In support of the underlying motion for reconsideration, Raftery signed a declaration indicating that a principal (David Pierce Jones) of Claimant advised him how to form a corporation and "knew explicitly about the Debtor [M]aintenance [C]orporation and that he was hiring that entity for his construction projects." Declaration of Barrett Raftery in Support of Motion for Reconsideration, Dkt. 141, ¶¶ 8-10. Claimant did not offer any evidence disputing this allegation in response to the motion for reconsideration.
The evidence shows, and the court found, that Doorman was a partnership at the time it commenced business with Claimant in 2012. However, at the time of the execution of the underlying contracts with Claimant in 2014 and 2015, Management had filed its articles of incorporation and had allegedly "abandoned" the partnership (see Kraemer's declaration at Dkt. No. 142, at ¶ 6.). That said, the evidence produced by the parties belies any such claim of an abandonment of the partnership. The various agreements and contracts — apart from the February 2015 promissory notes — show Doorman continued its operations with Claimant as "Maintenance" or "Management" or both, without any written identification or acknowledgment of a corporate form.
Raftery's declaration that a principal of Claimant knew that Doorman had incorporated, had advised him how to incorporate, and knew that Doorman was acting as a corporation is not material, as the contracts between the parties reflect the same "business as usual" without a written acknowledgment of the difference in Doorman's business form. This is significant, as Claimant would have had fewer options for recovery from a corporation instead of a partnership, unless it had obtained guaranties from the corporate officers. In contrast, when signing the promissory note in 2015, Raftery and Kraemer clearly acted on behalf of the corporate debtors. They did not do so otherwise.

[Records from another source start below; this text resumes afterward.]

(** ** The registry *)

Ltac each_scene H :=
  simpl in H;
  repeat (let E := fresh "E" in destruct H as [E | H]; [subst |]);
  [.. | contradiction].

Lemma panoramaImages_links (a : PanoramaImage.t) (d : Direction) (i : Z) :
  In a panoramaImages -> link d a = Some i -> valid_id panoramaImages i.
Proof.
  unfold valid_id, ids. intros Ha.
  each_scene Ha; destruct d; simpl; intros Hlink;
    solve [discriminate | injection Hlink as <-; auto 6].
Qed.

(** C5: the compiled-in registry is a well-formed doubly-linked chain: ids
    unique and positive, [next]/[prev] symmetric, one head, one tail, and every
    link an id of the registry. *)
Theorem panoramaImages_well_formed : well_formed panoramaImages.
Proof.
  constructor.
  - unfold ids; simpl.
    repeat (constructor; [simpl; intuition discriminate |]). constructor.
  - unfold valid_id, ids; simpl. intros i Hi. intuition (subst; reflexivity).
  - intros a b Ha Hb. each_scene Ha; each_scene Hb; simpl; intros Hnext;
      solve [reflexivity | discriminate].
  - exists entrance. repeat split; [simpl; auto |].
    intros a Ha. each_scene Ha; simpl; intros Hprev;
      solve [reflexivity | discriminate].
  - exists corner. repeat split; [simpl; auto 6 |].
    intros a Ha. each_scene Ha; simpl; intros Hnext;
      solve [reflexivity | discriminate].
  - exact panoramaImages_links.
Qed.

(** ** The navigation state *)

Lemma handleNavigate_sets (i : Z) (st : MapState) :
  currentImageId (handleNavigate i st) = i.
Proof. reflexivity. Qed.

Lemma handleNavigate_current (st : MapState) :
  handleNavigate (currentImageId st) st = st.
Proof. now destruct st. Qed.

(** C3: navigating to a valid id sets the current id to it, whatever the
    state was; the lookup of the new current id finds a scene of the registry
    with that id; navigating to the current id leaves the state as it was, and
    navigating twice is navigating once. *)
Theorem navigate_roundtrip (images : list PanoramaImage.t) (i : Z) (st : MapState) :
  valid_id images i ->
  currentImageId (handleNavigate i st) = i /\
  (exists img,
     find_image images (currentImageId (handleNavigate i st)) = Some img /\
     In img images /\ PanoramaImage.id img = i) /\
  (currentImageId st = i -> handleNavigate i st = st) /\
  handleNavigate i (handleNavigate i st) = handleNavigate i st.
Proof.
  intros Hvalid. split; [reflexivity |]. split.
  - rewrite handleNavigate_sets. now apply find_image_valid.
  - split; [| reflexivity]. intros <-. apply handleNavigate_current.
Qed.

Lemma navigate_roundtrip_witness :
  valid_id panoramaImages 3 /\
  currentImageId (handleNavigate 3 initialMapState) = 3 /\
  (exists img,
     find_image panoramaImages (currentImageId (handleNavigate 3 initialMapState)) =
       Some img /\
     In img panoramaImages /\ PanoramaImage.id img = 3) /\
  (currentImageId initialMapState = 3 ->
   handleNavigate 3 initialMapState = initialMapState) /\
  handleNavigate 3 (handleNavigate 3 initialMapState) =
    handleNavigate 3 initialMapState.
Proof.
  assert (Hvalid : valid_id panoramaImages 3) by (unfold valid_id; simpl; auto).
  split; [exact Hvalid |].
  exact (navigate_roundtrip panoramaImages 3 initialMapState Hvalid).
Defined.

Lemma navigateTrace_ids (l : list Z) (st : MapState) :
  map currentImageId (navigateTrace l st) = l.
Proof.
  revert st. induction l as [| i rest IH]; intros st; simpl; [reflexivity |].
  now rewrite IH.
Qed.

Lemma navigateTrace_last (l : list Z) (st d : MapState) :
  last (navigateTrace l st) d =
  match l with
  | [] => d
  | _ :: _ => navigateAll l st
  end.
Proof.
  revert st d. induction l as [| i rest IH]; intros st d; [reflexivity |].
  cbn [navigateTrace]. destruct rest as [| j rest']; [reflexivity |].
  change (navigateAll (i :: j :: rest') st)
    with (navigateAll (j :: rest') (handleNavigate i st)).
  rewrite <- (IH (handleNavigate i st) d). reflexivity.
Qed.

Lemma navigateAll_last (l : list Z) (st : MapState) :
  navigateAll l st = last (navigateTrace l st) st.
Proof. rewrite navigateTrace_last. now destruct l. Qed.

Assuming arguendo that partnership was "abandoned" when the articles of incorporation were recorded, Doorman has not demonstrated that the partnership was dissolved and a winding up completed in accordance with Chapter 5 of California Revised Uniform Partnership Act of 1994 ("RUPA"). And even if a dissolution had occurred, the dissolution and right to wind up partnership business would have been waived by Doorman continuing to "carrying on its business as if dissolution had never occurred." RUPA § 16802(b)(1). The court therefore rejects Doorman's contention that the act of filing articles of incorporation, without more, terminated partnership liability as to the underlying transactions apart from the promissory note. The court will deny the motion for reconsideration
As discussed above, this motion for reconsideration does not involve allegations of newly discovered evidence or an intervening change in governing law. Rather, at the time the court made its post-trial ruling, counsel conceded that he could have been more specific in contending and establishing the debt was corporate in nature. As Movants have not demonstrated that the court made manifest errors of fact and law in ruling on the claim objection, or that manifest injustice resulted from it, no grounds exist for reconsideration. The court will therefore deny the motion.
Counsel for Claimant should upload an order denying the motion for reconsideration for the reasons set forth in this memorandum decision. It should also file a certificate of service demonstrating compliance with B.L.R. 9021-1(c), unless counsel for Doorman consents to the form of the order.